In the records below, find the line holding "- exists g'. by eapply lstep_Mid." and the line holding "eapply (mstep_progress OInv); [exact HM|exact". Set down both, with every line between them, exactly.

*** Opening Exercise material ***

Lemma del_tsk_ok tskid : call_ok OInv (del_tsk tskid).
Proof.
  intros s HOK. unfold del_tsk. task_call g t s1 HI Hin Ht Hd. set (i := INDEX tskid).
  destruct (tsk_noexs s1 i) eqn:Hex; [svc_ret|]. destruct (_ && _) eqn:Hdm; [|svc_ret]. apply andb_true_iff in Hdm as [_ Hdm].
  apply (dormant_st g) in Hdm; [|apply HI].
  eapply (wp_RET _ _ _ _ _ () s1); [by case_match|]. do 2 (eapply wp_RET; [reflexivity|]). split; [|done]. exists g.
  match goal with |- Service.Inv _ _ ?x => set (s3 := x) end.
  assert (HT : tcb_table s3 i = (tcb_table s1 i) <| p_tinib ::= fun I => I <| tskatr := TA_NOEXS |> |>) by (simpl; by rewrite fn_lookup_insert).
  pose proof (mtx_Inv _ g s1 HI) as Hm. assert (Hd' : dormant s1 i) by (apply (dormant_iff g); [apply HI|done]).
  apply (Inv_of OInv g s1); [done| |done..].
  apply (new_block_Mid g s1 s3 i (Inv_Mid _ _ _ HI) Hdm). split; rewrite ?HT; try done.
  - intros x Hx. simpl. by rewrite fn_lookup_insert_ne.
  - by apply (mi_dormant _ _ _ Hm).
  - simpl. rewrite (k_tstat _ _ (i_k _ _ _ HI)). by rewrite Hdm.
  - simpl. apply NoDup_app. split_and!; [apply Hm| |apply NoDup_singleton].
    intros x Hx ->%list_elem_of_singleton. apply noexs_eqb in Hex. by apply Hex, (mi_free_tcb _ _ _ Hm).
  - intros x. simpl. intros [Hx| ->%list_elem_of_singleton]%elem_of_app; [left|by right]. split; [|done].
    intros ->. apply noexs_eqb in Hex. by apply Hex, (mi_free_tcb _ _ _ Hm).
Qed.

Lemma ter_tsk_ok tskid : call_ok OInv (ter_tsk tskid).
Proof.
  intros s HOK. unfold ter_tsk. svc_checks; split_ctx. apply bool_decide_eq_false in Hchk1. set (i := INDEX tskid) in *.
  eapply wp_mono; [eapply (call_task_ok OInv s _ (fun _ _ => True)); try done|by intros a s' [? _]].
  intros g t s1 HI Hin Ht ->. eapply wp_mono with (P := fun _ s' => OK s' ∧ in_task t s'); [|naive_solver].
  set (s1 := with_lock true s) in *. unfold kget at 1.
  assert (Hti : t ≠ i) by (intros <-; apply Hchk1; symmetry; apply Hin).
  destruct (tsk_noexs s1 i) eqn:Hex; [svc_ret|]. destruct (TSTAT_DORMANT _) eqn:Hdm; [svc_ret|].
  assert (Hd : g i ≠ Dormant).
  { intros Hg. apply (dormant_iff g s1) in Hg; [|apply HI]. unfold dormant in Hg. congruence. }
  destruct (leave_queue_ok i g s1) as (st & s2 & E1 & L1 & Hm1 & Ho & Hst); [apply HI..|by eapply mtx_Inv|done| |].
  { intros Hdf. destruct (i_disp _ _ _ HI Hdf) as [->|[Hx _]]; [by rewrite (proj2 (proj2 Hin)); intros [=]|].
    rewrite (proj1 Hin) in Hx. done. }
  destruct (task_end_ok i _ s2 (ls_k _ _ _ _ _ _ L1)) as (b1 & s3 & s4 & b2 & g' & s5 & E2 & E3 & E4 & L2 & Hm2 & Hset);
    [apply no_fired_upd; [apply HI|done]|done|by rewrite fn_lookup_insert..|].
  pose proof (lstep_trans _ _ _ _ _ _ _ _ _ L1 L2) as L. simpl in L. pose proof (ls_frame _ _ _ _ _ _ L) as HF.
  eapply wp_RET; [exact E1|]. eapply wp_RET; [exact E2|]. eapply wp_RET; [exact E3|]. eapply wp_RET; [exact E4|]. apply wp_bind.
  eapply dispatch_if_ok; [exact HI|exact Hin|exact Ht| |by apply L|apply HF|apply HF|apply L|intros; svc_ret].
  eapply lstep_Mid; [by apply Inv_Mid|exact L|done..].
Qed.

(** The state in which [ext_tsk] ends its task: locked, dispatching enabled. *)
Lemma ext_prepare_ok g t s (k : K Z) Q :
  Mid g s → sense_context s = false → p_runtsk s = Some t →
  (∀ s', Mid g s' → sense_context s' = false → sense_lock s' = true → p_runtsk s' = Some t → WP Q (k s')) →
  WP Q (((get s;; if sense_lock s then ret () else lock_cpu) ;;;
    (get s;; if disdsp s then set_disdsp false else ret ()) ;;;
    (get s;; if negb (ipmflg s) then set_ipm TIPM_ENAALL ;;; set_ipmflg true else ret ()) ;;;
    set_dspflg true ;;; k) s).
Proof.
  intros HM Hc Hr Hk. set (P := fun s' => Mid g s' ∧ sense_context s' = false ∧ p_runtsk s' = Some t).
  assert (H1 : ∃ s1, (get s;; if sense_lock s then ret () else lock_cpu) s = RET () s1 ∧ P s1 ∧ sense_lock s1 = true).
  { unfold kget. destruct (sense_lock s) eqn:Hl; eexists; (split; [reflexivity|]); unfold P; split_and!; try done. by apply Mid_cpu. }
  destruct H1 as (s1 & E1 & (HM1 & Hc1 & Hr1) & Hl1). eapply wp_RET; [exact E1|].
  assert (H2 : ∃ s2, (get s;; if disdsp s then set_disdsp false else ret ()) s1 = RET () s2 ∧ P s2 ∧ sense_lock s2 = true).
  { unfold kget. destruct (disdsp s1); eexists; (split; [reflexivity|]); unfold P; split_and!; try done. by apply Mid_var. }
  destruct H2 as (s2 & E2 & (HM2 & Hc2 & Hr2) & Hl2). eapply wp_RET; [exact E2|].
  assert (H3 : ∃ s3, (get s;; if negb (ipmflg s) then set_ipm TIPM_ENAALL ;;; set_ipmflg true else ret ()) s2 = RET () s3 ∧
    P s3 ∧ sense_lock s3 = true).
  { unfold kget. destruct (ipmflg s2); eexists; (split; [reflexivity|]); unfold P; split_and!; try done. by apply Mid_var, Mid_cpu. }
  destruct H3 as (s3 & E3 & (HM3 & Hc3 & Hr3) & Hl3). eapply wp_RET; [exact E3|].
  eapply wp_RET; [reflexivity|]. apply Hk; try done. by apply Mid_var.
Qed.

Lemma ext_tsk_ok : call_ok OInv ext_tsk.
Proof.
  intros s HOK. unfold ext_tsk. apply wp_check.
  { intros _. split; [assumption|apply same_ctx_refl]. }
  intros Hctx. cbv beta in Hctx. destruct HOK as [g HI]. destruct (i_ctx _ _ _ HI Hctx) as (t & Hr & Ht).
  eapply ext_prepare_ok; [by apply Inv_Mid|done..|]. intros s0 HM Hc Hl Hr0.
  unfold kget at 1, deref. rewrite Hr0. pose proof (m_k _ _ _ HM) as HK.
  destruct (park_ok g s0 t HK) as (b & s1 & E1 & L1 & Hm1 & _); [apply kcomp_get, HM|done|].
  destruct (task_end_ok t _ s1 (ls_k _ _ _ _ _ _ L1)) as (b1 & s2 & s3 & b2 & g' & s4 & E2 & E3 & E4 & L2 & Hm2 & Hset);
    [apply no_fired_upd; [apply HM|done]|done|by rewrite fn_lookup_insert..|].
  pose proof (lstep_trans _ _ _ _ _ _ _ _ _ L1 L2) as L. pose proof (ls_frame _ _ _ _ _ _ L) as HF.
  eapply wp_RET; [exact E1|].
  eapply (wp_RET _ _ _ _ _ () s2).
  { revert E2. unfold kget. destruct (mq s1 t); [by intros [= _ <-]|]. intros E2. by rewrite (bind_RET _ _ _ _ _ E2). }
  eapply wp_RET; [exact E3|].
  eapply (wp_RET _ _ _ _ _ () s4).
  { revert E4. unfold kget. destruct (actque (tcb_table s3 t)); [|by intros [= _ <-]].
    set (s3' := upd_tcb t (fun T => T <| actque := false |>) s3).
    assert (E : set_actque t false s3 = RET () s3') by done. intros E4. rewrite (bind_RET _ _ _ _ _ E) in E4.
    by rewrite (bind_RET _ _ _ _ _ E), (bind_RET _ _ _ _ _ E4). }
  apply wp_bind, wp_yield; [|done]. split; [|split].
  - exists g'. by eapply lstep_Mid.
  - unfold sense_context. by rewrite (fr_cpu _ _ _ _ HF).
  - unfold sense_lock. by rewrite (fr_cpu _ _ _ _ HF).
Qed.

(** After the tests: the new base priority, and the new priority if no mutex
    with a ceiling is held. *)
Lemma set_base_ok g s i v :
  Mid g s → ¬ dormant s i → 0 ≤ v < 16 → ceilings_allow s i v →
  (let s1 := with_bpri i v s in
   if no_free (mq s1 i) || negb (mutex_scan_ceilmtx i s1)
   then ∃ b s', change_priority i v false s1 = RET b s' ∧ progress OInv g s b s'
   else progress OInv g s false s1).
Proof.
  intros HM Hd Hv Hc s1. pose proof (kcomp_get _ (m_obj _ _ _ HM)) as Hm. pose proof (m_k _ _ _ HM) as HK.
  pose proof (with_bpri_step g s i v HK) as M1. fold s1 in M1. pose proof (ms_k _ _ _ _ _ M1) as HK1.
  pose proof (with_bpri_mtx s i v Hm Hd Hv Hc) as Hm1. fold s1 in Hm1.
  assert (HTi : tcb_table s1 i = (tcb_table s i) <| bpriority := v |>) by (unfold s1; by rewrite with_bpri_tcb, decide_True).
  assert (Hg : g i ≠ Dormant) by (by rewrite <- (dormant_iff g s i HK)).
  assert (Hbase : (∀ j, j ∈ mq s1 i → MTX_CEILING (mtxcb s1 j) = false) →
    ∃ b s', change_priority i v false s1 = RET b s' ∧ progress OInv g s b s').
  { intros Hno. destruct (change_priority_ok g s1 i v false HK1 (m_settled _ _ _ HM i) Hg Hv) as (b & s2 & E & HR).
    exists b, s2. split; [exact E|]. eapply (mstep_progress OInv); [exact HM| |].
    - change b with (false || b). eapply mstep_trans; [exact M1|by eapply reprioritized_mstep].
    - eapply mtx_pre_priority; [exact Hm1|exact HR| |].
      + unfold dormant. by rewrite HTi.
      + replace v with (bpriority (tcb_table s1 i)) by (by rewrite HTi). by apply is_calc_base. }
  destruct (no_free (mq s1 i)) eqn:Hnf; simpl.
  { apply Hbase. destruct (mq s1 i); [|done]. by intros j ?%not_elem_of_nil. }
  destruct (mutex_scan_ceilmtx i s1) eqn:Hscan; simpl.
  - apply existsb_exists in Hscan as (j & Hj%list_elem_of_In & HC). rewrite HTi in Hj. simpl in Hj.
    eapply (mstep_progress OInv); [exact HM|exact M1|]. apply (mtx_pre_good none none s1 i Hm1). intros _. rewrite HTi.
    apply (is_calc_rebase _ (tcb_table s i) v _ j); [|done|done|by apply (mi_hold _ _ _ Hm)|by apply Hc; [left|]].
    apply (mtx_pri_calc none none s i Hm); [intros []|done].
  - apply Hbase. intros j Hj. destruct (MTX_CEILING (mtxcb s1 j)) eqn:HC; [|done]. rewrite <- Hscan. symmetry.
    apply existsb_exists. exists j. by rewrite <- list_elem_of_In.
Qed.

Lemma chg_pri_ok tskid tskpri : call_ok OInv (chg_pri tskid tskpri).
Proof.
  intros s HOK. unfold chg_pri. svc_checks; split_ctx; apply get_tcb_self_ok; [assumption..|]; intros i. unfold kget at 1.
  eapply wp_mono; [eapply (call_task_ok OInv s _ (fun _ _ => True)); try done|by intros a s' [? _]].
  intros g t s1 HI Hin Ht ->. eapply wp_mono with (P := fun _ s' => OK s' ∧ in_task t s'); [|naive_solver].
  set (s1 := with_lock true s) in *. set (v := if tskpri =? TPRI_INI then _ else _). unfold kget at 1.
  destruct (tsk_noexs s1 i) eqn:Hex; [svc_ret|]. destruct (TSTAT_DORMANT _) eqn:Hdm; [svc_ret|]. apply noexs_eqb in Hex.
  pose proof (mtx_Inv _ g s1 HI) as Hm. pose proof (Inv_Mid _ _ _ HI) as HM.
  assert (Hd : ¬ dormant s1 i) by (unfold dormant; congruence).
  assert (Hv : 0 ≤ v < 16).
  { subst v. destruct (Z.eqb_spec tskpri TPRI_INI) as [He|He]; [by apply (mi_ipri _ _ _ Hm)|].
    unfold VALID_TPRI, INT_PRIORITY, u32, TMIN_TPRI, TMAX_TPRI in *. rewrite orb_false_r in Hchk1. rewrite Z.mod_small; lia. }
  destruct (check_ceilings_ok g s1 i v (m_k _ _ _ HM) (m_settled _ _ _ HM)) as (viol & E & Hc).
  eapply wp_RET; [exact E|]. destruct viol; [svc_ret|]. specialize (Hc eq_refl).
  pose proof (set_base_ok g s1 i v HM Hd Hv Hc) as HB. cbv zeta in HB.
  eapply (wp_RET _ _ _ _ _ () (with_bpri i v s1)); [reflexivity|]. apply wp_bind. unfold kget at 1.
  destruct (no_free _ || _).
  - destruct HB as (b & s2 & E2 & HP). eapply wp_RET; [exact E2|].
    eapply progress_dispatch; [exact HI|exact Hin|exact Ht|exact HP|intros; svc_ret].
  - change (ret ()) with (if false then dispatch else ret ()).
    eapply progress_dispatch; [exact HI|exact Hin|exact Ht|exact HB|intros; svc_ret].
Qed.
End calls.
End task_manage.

*** Closing Exercise material ***

Result below
  - exists g'. by eapply lstep_Mid.
  - unfold sense_context. by rewrite (fr_cpu _ _ _ _ HF).
  - unfold sense_lock. by rewrite (fr_cpu _ _ _ _ HF).
Qed.

(** After the tests: the new base priority, and the new priority if no mutex
    with a ceiling is held. *)
Lemma set_base_ok g s i v :
  Mid g s → ¬ dormant s i → 0 ≤ v < 16 → ceilings_allow s i v →
  (let s1 := with_bpri i v s in
   if no_free (mq s1 i) || negb (mutex_scan_ceilmtx i s1)
   then ∃ b s', change_priority i v false s1 = RET b s' ∧ progress OInv g s b s'
   else progress OInv g s false s1).
Proof.
  intros HM Hd Hv Hc s1. pose proof (kcomp_get _ (m_obj _ _ _ HM)) as Hm. pose proof (m_k _ _ _ HM) as HK.
  pose proof (with_bpri_step g s i v HK) as M1. fold s1 in M1. pose proof (ms_k _ _ _ _ _ M1) as HK1.
  pose proof (with_bpri_mtx s i v Hm Hd Hv Hc) as Hm1. fold s1 in Hm1.
  assert (HTi : tcb_table s1 i = (tcb_table s i) <| bpriority := v |>) by (unfold s1; by rewrite with_bpri_tcb, decide_True).
  assert (Hg : g i ≠ Dormant) by (by rewrite <- (dormant_iff g s i HK)).
  assert (Hbase : (∀ j, j ∈ mq s1 i → MTX_CEILING (mtxcb s1 j) = false) →
    ∃ b s', change_priority i v false s1 = RET b s' ∧ progress OInv g s b s').
  { intros Hno. destruct (change_priority_ok g s1 i v false HK1 (m_settled _ _ _ HM i) Hg Hv) as (b & s2 & E & HR).
    exists b, s2. split; [exact E|]. eapply (mstep_progress OInv); [exact HM| |].
    - change b with (false || b). eapply mstep_trans; [exact M1|by eapply reprioritized_mstep].
    - eapply mtx_pre_priority; [exact Hm1|exact HR| |].
      + unfold dormant. by rewrite HTi.
      + replace v with (bpriority (tcb_table s1 i)) by (by rewrite HTi). by apply is_calc_base. }
  destruct (no_free (mq s1 i)) eqn:Hnf; simpl.
  { apply Hbase. destruct (mq s1 i); [|done]. by intros j ?%not_elem_of_nil. }
  destruct (mutex_scan_ceilmtx i s1) eqn:Hscan; simpl.
  - apply existsb_exists in Hscan as (j & Hj%list_elem_of_In & HC). rewrite HTi in Hj. simpl in Hj.
    eapply (mstep_progress OInv); [exact HM|exact M1|]. apply (mtx_pre_good none none s1 i Hm1). intros _. rewrite HTi.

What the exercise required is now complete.